_Task to complete_: Copy out the lines of the records below, and only those lines, from the one with "(chars <$> args)])." through the one with "rewrite lex_exports by done.", exactly as they appear.

_Working data_:
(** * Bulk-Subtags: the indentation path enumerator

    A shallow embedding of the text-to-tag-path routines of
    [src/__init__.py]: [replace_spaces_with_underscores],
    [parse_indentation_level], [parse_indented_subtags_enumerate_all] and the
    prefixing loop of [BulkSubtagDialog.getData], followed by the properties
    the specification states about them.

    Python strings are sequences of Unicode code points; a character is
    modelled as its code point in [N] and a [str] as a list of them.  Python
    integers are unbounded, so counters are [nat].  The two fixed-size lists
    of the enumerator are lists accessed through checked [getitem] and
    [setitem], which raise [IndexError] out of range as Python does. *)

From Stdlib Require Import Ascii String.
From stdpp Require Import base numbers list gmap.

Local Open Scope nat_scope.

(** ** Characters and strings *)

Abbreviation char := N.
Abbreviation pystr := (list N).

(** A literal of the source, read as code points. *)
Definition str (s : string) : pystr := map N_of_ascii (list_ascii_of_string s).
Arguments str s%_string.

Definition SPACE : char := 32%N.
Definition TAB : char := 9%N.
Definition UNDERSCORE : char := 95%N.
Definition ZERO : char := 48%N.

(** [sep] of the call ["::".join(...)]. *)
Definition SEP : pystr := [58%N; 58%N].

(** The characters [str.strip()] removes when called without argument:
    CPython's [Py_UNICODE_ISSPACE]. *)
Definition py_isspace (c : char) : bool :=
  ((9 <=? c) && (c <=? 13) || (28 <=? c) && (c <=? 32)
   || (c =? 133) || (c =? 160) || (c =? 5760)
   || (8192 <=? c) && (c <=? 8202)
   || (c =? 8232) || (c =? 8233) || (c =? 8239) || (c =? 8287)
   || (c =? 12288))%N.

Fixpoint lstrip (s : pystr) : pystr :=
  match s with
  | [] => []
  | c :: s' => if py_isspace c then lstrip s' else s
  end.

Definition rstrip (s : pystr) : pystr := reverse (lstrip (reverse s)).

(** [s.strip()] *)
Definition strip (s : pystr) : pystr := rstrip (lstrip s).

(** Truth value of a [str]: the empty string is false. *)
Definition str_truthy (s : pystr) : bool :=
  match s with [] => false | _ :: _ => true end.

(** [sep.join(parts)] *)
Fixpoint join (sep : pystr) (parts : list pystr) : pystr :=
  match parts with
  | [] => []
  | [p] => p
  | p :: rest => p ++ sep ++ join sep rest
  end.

...

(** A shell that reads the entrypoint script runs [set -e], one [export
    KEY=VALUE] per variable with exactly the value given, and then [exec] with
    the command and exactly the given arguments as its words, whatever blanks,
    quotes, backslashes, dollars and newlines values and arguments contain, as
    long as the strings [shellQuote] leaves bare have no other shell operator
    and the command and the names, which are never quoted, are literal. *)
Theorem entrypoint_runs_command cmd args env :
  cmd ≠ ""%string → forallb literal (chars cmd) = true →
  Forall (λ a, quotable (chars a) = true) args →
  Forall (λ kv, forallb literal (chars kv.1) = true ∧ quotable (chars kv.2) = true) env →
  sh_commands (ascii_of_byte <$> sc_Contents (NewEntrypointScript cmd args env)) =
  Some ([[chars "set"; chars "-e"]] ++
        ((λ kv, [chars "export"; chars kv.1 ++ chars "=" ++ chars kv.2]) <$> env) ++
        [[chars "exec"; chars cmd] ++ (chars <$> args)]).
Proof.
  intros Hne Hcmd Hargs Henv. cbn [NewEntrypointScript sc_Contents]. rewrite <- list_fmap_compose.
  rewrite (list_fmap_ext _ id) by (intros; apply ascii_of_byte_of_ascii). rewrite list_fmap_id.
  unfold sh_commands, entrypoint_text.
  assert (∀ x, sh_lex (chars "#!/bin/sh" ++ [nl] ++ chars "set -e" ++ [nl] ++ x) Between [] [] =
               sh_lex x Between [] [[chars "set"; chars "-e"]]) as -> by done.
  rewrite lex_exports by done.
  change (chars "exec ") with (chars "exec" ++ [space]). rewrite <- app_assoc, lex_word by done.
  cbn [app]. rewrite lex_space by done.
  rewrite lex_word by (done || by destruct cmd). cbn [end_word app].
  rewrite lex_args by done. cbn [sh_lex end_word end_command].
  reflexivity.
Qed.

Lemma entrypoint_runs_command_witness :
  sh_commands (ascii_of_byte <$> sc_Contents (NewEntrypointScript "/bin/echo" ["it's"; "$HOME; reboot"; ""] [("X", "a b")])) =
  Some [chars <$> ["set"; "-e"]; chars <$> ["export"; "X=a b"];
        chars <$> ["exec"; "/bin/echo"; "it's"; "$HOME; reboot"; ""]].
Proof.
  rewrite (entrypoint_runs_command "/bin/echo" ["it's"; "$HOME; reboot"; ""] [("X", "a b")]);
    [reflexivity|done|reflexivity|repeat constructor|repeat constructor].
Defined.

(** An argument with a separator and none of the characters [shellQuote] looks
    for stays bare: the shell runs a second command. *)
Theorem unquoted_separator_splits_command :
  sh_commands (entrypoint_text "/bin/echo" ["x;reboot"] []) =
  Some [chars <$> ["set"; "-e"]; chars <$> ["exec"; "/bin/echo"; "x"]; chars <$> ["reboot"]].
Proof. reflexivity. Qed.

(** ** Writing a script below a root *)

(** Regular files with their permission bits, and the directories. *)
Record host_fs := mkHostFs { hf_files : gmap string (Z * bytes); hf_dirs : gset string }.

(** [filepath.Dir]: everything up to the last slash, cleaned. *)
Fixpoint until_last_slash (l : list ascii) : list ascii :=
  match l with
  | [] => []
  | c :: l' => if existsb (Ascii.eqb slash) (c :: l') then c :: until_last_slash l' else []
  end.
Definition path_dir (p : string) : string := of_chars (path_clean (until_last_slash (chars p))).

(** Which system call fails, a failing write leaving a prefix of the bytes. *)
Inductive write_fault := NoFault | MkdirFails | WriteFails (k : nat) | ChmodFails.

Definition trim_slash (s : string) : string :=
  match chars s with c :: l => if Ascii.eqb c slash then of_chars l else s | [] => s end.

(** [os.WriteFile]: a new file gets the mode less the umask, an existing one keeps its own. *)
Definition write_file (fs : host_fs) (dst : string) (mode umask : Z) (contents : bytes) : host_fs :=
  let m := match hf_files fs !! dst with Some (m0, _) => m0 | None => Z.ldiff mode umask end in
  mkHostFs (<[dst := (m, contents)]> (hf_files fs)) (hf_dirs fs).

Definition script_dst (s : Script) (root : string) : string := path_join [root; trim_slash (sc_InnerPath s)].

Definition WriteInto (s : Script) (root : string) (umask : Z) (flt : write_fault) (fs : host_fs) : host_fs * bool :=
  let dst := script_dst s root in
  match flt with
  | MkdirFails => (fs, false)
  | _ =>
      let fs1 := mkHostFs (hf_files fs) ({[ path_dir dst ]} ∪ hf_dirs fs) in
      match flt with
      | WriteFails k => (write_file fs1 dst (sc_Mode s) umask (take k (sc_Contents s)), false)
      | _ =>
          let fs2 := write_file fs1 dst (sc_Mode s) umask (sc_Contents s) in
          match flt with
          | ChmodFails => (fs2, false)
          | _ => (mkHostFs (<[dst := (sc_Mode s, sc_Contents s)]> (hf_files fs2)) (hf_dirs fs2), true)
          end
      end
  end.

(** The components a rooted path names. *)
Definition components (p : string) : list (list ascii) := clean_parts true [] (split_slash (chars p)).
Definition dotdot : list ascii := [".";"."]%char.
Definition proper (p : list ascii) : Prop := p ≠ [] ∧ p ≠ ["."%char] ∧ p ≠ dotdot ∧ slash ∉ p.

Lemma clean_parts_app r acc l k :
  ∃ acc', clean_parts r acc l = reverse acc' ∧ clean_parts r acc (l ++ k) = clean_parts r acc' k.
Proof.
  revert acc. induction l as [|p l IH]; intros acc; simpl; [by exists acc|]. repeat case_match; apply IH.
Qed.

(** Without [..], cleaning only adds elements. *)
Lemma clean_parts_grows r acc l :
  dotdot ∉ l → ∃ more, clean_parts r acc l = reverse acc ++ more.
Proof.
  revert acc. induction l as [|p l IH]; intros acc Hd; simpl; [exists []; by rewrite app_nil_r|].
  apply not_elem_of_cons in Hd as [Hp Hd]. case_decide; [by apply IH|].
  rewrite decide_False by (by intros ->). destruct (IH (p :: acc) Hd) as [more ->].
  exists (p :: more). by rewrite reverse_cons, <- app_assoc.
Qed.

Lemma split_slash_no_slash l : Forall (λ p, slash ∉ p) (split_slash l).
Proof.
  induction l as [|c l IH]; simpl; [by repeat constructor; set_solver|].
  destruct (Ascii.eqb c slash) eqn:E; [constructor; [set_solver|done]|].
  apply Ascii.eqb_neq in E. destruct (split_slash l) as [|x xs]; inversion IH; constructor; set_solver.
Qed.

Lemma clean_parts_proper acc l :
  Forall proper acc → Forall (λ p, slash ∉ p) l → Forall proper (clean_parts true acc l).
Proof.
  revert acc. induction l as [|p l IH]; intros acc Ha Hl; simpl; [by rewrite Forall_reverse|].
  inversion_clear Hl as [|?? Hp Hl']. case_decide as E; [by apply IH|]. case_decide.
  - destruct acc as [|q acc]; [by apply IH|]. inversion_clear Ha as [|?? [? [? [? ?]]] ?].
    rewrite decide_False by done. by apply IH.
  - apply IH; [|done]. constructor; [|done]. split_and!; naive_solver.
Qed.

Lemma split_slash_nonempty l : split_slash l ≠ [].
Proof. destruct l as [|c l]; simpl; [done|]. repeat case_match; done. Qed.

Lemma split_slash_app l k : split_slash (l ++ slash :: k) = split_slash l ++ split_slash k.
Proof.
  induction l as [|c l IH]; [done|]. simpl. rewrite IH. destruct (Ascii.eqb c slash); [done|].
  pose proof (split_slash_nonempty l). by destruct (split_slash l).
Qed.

_Task output_:
        [[chars "exec"; chars cmd] ++ (chars <$> args)]).
Proof.
  intros Hne Hcmd Hargs Henv. cbn [NewEntrypointScript sc_Contents]. rewrite <- list_fmap_compose.
  rewrite (list_fmap_ext _ id) by (intros; apply ascii_of_byte_of_ascii). rewrite list_fmap_id.
  unfold sh_commands, entrypoint_text.
  assert (∀ x, sh_lex (chars "#!/bin/sh" ++ [nl] ++ chars "set -e" ++ [nl] ++ x) Between [] [] =
               sh_lex x Between [] [[chars "set"; chars "-e"]]) as -> by done.
  rewrite lex_exports by done.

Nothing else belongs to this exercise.